La nebbia che cala sull’inverno di Torricella – una nebbia naturale però misteriosa, fatale e indifferente, che offusca i sensi e ispessisce le distanze – è un palese espediente narrativo, tanto che sembra staccarsi dalla trama e vibrare sulla pelle della narrazione con intenti chiaramente simbolici: viene da pensare all’isolamento che abbiamo tutti sperimentato – chi più chi meno – con il lockdown, ma c’è come qualcosa di più profondo, che arriva da più lontano, che allude al bozzolo angosciante e al tempo stesso confortevole in cui ci stiamo rinchiudendo.

Vale anche per la “malattia del fulmine” che ossessiona Camillo, ingrediente che più di altri sposta il centro di gravità del romanzo dalle parti del realismo magico, tolta però ogni possibilità di conforto o redenzione favolistica: alla fine resta la presa di coscienza abbacinata di una commedia che si sgretola, di un motore che si ingolfa per il torpore dell’aria, di un tempo intrappolato tra sguardi che si rimpallano una consapevolezza sempre differita, soltanto intuita, eppure già così perturbante: il dover andare avanti comunque, un passo anzi un centimetro alla volta, nella direzione cieca del domani smarrito, esausto, imploso.

“Tutto sommato le cose quasi cominciavano ad andare.

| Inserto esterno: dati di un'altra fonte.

(* ===== verification/File.v ===== *)
(** * The file table: file.c, and the parts of pipe.c that use it

    A file is a reference-counted structure that leads to a pipe or to an
    inode.  The state is the table, the pipes in use by address, the memory of
    [Kalloc] their pages come from, and the file system.  [killed] is the flag
    of the running process, read by the pipe functions before they sleep. *)

From S2P Require Import Prelude Params Sleeplock BlockDev Tx Fs Kalloc Pipe.

Inductive fdtype : Type := FD_NONE | FD_PIPE | FD_INODE.
#[global] Instance fdtype_eq_dec : EqDecision fdtype.
Proof. solve_decision. Defined.

Record file : Type := mkfile {
  f_type : fdtype;
  f_ref : Z;
  f_readable : Z;
  f_writable : Z;
  f_pipe : Z;
  f_ip : option nat;
  f_off : Z }.

Definition file0 : file := mkfile FD_NONE 0 0 0 0 None 0.
Definition set_fref (r : Z) (f : file) : file :=
  mkfile (f_type f) r (f_readable f) (f_writable f) (f_pipe f) (f_ip f) (f_off f).
Definition set_ftype (t : fdtype) (f : file) : file :=
  mkfile t (f_ref f) (f_readable f) (f_writable f) (f_pipe f) (f_ip f) (f_off f).
Definition set_foff (o : Z) (f : file) : file :=
  mkfile (f_type f) (f_ref f) (f_readable f) (f_writable f) (f_pipe f) (f_ip f) o.

Section file.
Context {T : Type} `{!TxOps T}.
Context (me : Z) (devsw : Z → option (device (T := T))) (kend : Z).

Record fdstate : Type := mkfd {
  ft_lock : bool;
  ftable : list file;
  pipes : gmap Z pipe;
  fd_wakeups : list Z;
  fd_mem : kstate;
  fd_fs : fsstate (T := T) }.

Definition set_ft_lock (b : bool) (s : fdstate) : fdstate :=
  mkfd b (ftable s) (pipes s) (fd_wakeups s) (fd_mem s) (fd_fs s).
Definition set_ftable (l : list file) (s : fdstate) : fdstate :=
  mkfd (ft_lock s) l (pipes s) (fd_wakeups s) (fd_mem s) (fd_fs s).
Definition set_pipes (m : gmap Z pipe) (s : fdstate) : fdstate :=
  mkfd (ft_lock s) (ftable s) m (fd_wakeups s) (fd_mem s) (fd_fs s).
Definition set_fd_mem (m : kstate) (s : fdstate) : fdstate :=
  mkfd (ft_lock s) (ftable s) (pipes s) (fd_wakeups s) m (fd_fs s).
Definition set_fd_fs (x : fsstate (T := T)) (s : fdstate) : fdstate :=
  mkfd (ft_lock s) (ftable s) (pipes s) (fd_wakeups s) (fd_mem s) x.

Definition on_fs {A} (m : M (fsstate (T := T)) A) : M fdstate A := zoom (λ s, Some (fd_fs s)) set_fd_fs m.
Definition on_mem {A} (m : M kstate A) : M fdstate A := zoom (λ s, Some (fd_mem s)) set_fd_mem m.
(** A piece of pipe code on the pipe at address [p]. *)
Definition on_pipe {A} (p : Z) (m : M ppst A) : M fdstate A :=
  zoom (λ s, (λ q, mkpp q (fd_wakeups s)) <$> pipes s !! p)
       (λ x s, mkfd (ft_lock s) (ftable s) (<[p := pp x]> (pipes s)) (wakeups x) (fd_mem s) (fd_fs s)) m.

Definition acquire_ftable : M fdstate unit := acquire ft_lock set_ft_lock.
Definition release_ftable : M fdstate unit := release ft_lock set_ft_lock.

Definition fptr (f : nat) : M fdstate file := s ← get; lift_opt (ftable s !! f).
Definition fset (f : nat) (g : file → file) : M fdstate unit :=
  x ← fptr f; modify (λ s, set_ftable (<[f := g x]> (ftable s)) s).

Definition fileinit : M fdstate unit := modify (set_ft_lock false).

Definition filealloc : M fdstate (option nat) :=
  acquire_ftable;;
  r ← for_range (Z.to_nat NFILE) 0 (λ k,
        x ← fptr (Z.to_nat k);
        if f_ref x =? 0 then
          fset (Z.to_nat k) (set_fref 1);;
          release_ftable;;
          mret (Some (Z.to_nat k))
        else mret None);
  match r with
  | Some f => mret (Some f)
  | None => release_ftable;; mret None
  end.

Definition filedup (f : nat) : M fdstate nat :=
  acquire_ftable;;
  x ← fptr f;
  if f_ref x <? 1 then panic "filedup" else
  fset f (set_fref (f_ref x + 1));;
  release_ftable;;
  mret f.

Definition pipeclose (p : Z) (writable : Z) : M fdstate unit :=
  b ← on_pipe p (pipeclose_run p (negb (writable =? 0)));
  if (b : bool) then
    modify (λ s, set_pipes (delete p (pipes s)) s);;
    on_mem (kfree kend p)
  else mret tt.

Definition fileclose (f : nat) : M fdstate unit :=
  acquire_ftable;;
  x ← fptr f;
  if f_ref x <? 1 then panic "fileclose" else
  fset f (set_fref (f_ref x - 1));;
  if 0 <? f_ref x - 1 then release_ftable else
  ff ← fptr f;
  fset f (set_fref 0);;
  fset f (set_ftype FD_NONE);;
  release_ftable;;
  match f_type ff with
  | FD_PIPE => pipeclose (f_pipe ff) (f_writable ff)
  | FD_INODE =>
      on_fs (on_tx tx_begin_op);;
      ip ← lift_opt (f_ip ff);
      on_fs (iput me ip);;
      on_fs (on_tx tx_end_op)
  | FD_NONE => mret tt
  end.

(** [filestat] returns its value and the stat it stores. *)
Definition filestat (f : nat) : M fdstate (Z * option stat) :=
  x ← fptr f;
  match f_type x with
  | FD_INODE =>
      on_fs (ilock me (f_ip x));;
      ip ← lift_opt (f_ip x);
      st ← on_fs (stati ip);
      on_fs (iunlock me (f_ip x));;
      mret (0, Some st)
  | _ => mret (-1, None)
  end.

(** [fileread] returns its value and the bytes it stores at [addr]. *)
Definition fileread (killed : bool) (f : nat) (n : Z) : M fdstate (Z * list Z) :=
  x ← fptr f;
  if f_readable x =? 0 then mret (-1, []) else
  match f_type x with
  | FD_PIPE => on_pipe (f_pipe x) (piperead (f_pipe x) killed n)
  | FD_INODE =>
      on_fs (ilock me (f_ip x));;
      ip ← lift_opt (f_ip x);
      '(r, bs) ← on_fs (readi devsw ip (f_off x) (u32 n));
      (if 0 <? s32 r then fset f (λ x, set_foff (u32 (f_off x + r)) x) else mret tt);;
      on_fs (iunlock me (f_ip x));;
      mret (s32 r, bs)
  | FD_NONE => panic "fileread"
  end.

(** [((MAXOPBLOCKS-1-1-2) / 2) * 512] *)
Definition FILEWRITE_MAX : Z := (MAXOPBLOCKS - 1 - 1 - 2) / 2 * 512.

(** The loop of [filewrite] for an inode: [i] bytes are written.  Every round
    that goes on writes at least one byte, so [n] rounds are enough. *)
Fixpoint filewrite_loop (fuel : nat) (f : nat) (addr : list Z) (i n : Z) : M fdstate Z :=
  if negb (i <? n) then mret i else
  match fuel with
  | O => no_fuel
  | S fuel' =>
      let n1 := n - i in
      let n1 := if FILEWRITE_MAX <? n1 then FILEWRITE_MAX else n1 in
      on_fs (on_tx tx_begin_op);;
      x ← fptr f;
      on_fs (ilock me (f_ip x));;
      ip ← lift_opt (f_ip x);
      r ← on_fs (writei devsw ip (drop (Z.to_nat i) addr) (f_off x) n1);
      (if 0 <? r then fset f (λ x, set_foff (u32 (f_off x + r)) x) else mret tt);;
      on_fs (iunlock me (f_ip x));;
      on_fs (on_tx tx_end_op);;
      if r <? 0 then mret i else
      if negb (r =? n1) then panic "short filewrite" else
      filewrite_loop fuel' f addr (i + r) n
  end.

Definition filewrite (killed : bool) (f : nat) (addr : list Z) (n : Z) : M fdstate Z :=
  x ← fptr f;
  if f_writable x =? 0 then mret (-1) else
  match f_type x with
  | FD_PIPE => on_pipe (f_pipe x) (pipewrite (f_pipe x) killed (take (Z.to_nat n) addr))
  | FD_INODE =>
      i ← filewrite_loop (Z.to_nat n) f addr 0 n;
      mret (if i =? n then n else -1)
  | FD_NONE => panic "filewrite"
  end.

(** The bytes of a page that become [p->data]: the lock comes first. *)
Definition pipe_data (pg : list Z) : list Z := slice 52 (Z.to_nat PIPESIZE) pg.

Definition pipealloc_bad (p : Z) (f0 f1 : option nat) : M fdstate (Z * option nat * option nat) :=
  (if negb (p =? 0) then on_mem (kfree kend p) else mret tt);;
  (match f0 with Some f => fileclose f | None => mret tt end);;
  (match f1 with Some f => fileclose f | None => mret tt end);;
  mret (-1, f0, f1).

(** [pipealloc] returns its value and the two files. *)
Definition pipealloc : M fdstate (Z * option nat * option nat) :=
  f0 ← filealloc;
  match f0 with
  | None => pipealloc_bad 0 None None
  | Some g0 =>
      f1 ← filealloc;
      match f1 with
      | None => pipealloc_bad 0 f0 None
      | Some g1 =>
          p ← on_mem kalloc;
          if p =? 0 then pipealloc_bad 0 f0 f1 else
          pg ← on_mem (page_at p);
          modify (λ s, set_pipes (<[p := pipe_init (pipe_data pg)]> (pipes s)) s);;
          fset g0 (λ x, mkfile FD_PIPE (f_ref x) 1 0 p (f_ip x) (f_off x));;
          fset g1 (λ x, mkfile FD_PIPE (f_ref x) 0 1 p (f_ip x) (f_off x));;
          mret (0, f0, f1)
      end
  end.
End file.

Poi magari era solo quella sensazione che si ha finita l’estate di essere riposati e voler ripartire, sensazione che alle volte neanche è legata alla realtà dei fatti ma che per abitudine, quel periodo dell’anno, ritorna e ti fa tirare avanti. Era comunque uno strano tirare avanti, uno strano andare, perché pareva che coinvolgesse solo marginalmente Torricella e chi la abitava. Alla fine lì a Torricella si era sempre come in sospeso, divisi, sparsi. Aveva a che fare con quel nonsoché che notava Camillo, con il fatto di vivere ai bordi di Roma e non essere davvero Roma, con quella sensazione dolceamara di tristezza che gli prendeva a Diego certe volte, con Settimo che ostinato si addentrava in un agire delirante e inevitabilmente solitario. Ma le cose pareva comunque andassero meglio.”